Molecular dynamic simulation study of cholesterol and conjugated double bonds in lipid bilayers

• Published in: Chemistry and physics of lipids Vol. 164; no. 8; pp. 811 - 818
• Main Authors: Zhao, Guijun, Subbaiah, P.V., Mintzer, Evan, Chiu, See-Wing, Jakobsson, Eric, Scott, H.L.
• Format: Journal Article
• Language: English
• Published: Ireland Elsevier Ireland Ltd 01.11.2011
• Subjects: anticarcinogenic activity; Cholesterol; Cholesterol - chemistry; Computer Simulation; conjugated linoleic acid; Conjugated linoleic acids; dairy products; isomers; Linoleic Acids, Conjugated - chemistry; lipid bilayers; Lipid Bilayers - chemistry; Molecular dynamic simulation; molecular dynamics; Molecular Dynamics Simulation; phosphatidylcholines; Conjugated linoleic acids; Cholesterol; Molecular dynamic simulation
• ISSN: 0009-3084; 1873-2941
• DOI: 10.1016/j.chemphyslip.2011.09.008

► Two isomers of a conjugated linoleic acid have different biological effects. ► We find that the effect of cholesterol on structure of the bilayers of the two isomers is very similar. ► One major difference lies in the order parameter profile for the unsaturated bond. ► Another major difference lies in the radial distribution profile of lipids around cholesterols.

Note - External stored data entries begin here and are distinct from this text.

(** * Math-Interpreter: a shallow embedding of [main.py]

    The program reads one arithmetic expression from standard input,
    tokenizes it with the generator [generate_tokens], parses it by
    recursive descent ([expr], [term], [factor], [power], [atom]) and
    evaluates the tree with [visit].

    Python objects are modelled as follows.
    - a [str] is a list of characters ([ascii]); [main] takes the text of
      standard input as a [string];
    - a Python [float] is an IEEE-754 binary64 value, [spec_float] of the
      standard library with [prec = 53] and [emax = 1024]; [+], [-] and [*]
      are the IEEE operations, [/] raises on a zero divisor, and [**]
      follows CPython's [float_pow], up to the call of the C library's
      [pow], of which only the exact results are modelled;
    - an object that is either [None] or a float ([Token.value], the result
      of [visit]) is an [option float];
    - a raised exception ends the computation: functions that can raise
      return a [result];
    - the generator returned by [generate_tokens] is a state machine whose
      state records where the generator is suspended; the parser threads
      that state, as the Python parser shares one generator object;
    - the parser recurses on a budget of [fuel]; [parse] gives it a budget
      that is proved to be enough, so [main] has no fuel argument.  The
      recursion limit of the Python interpreter is not modelled. *)

From Stdlib Require Import ZArith List String Ascii Bool Arith Lia.
From Stdlib Require Import Floats.SpecFloat.
Import ListNotations.

Local Open Scope Z_scope.

(** ** Floats *)

Definition float : Type := spec_float.

Definition prec : Z := 53.
Definition emax : Z := 1024.

(** The float nearest to an integer (ties to even, overflow to infinity). *)
Definition float_of_Z (z : Z) : float := binary_normalize prec emax z 0 false.

(** The integer a float denotes, when it denotes one. *)
Definition float_to_Z (f : float) : option Z :=
  match f with
  | S754_zero _ => Some 0
  | S754_finite s m e =>
      let sign := if s then (-1) else 1 in
      if 0 <=? e then Some (sign * (Zpos m * 2 ^ e))
      else if (Zpos m) mod (2 ^ (- e)) =? 0
           then Some (sign * (Zpos m / 2 ^ (- e)))
           else None
  | _ => None
  end.

(** An object of type [Any] in the program: [None] or a float. *)
Definition pyval : Type := option float.

(** ** Exceptions and results *)

Inductive exn : Type :=
| Exception (msg : string)   (* raise Exception(msg) *)
| AssertionError             (* a failed assert *)
| ZeroDivisionError          (* x / 0.0 and 0.0 ** negative *)
| OverflowError              (* x ** y out of range *)
| TypeError.                 (* arithmetic on None *)

Inductive result (A : Type) : Type :=
| Ok (a : A)
| Raise (e : exn)
| OutOfFuel      (* the recursion budget of the model was too small *)
| Unmodelled.    (* an inexact result of the C library's pow, or a
                    complex number *)

Arguments Ok {A} a.
Arguments Raise {A} e.
Arguments OutOfFuel {A}.
Arguments Unmodelled {A}.

Definition bind {A B : Type} (m : result A) (k : A -> result B) : result B :=
  match m with
  | Ok a => k a
  | Raise e => Raise e
  | OutOfFuel => OutOfFuel
  | Unmodelled => Unmodelled
  end.

Notation "x <- m ;; k" := (bind m (fun x => k))
  (at level 61, m at next level, right associativity).
Notation "' p <- m ;; k" := (bind m (fun p => k))
  (at level 61, p pattern, m at next level, right associativity).

(** ** Tokenizing *)

Inductive TokenType : Type :=
| NUMBER | PLUS | MINUS | STAR | SLASH | CARET | LPAREN | RPAREN | EOF.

Conjugated linoleic acids (CLA) are found naturally in dairy products. Two isomers of CLA, that differ only in the location of cis and trans double bonds, are found to have distinct and different biological effects. The cis 9 trans 11 (C9T11) isomer is believed to have anti-carcinogenic effects, while the trans 10 cis 12 (T10C12) isomer is believed to be associated with anti-obesity effects. In this paper we extend earlier molecular dynamics (MD) simulations of pure CLA–phosphatidylcholine bilayers to investigate the comparative effects of cholesterol on bilayers composed of the two respective isomers. Simulations of phosphatidylcholine lipid bilayers in which the sn-2 chains contained one of the two isomers of CLA were performed in which, for each isomer, the simulated bilayers contained 10% and 30% cholesterol (Chol). From MD trajectories we calculate and compare structural properties of the bilayers, including areas per molecule, thickness of bilayers, tilt angle of cholesterols, order parameter profiles, and one and two-dimensional radial distribution function (RDF), as functions of Chol concentration. While the structural effect of cholesterol is approximately the same for both isomers, we find differences at an atomistic level in order parameter profiles and in two-dimensional radial distribution functions.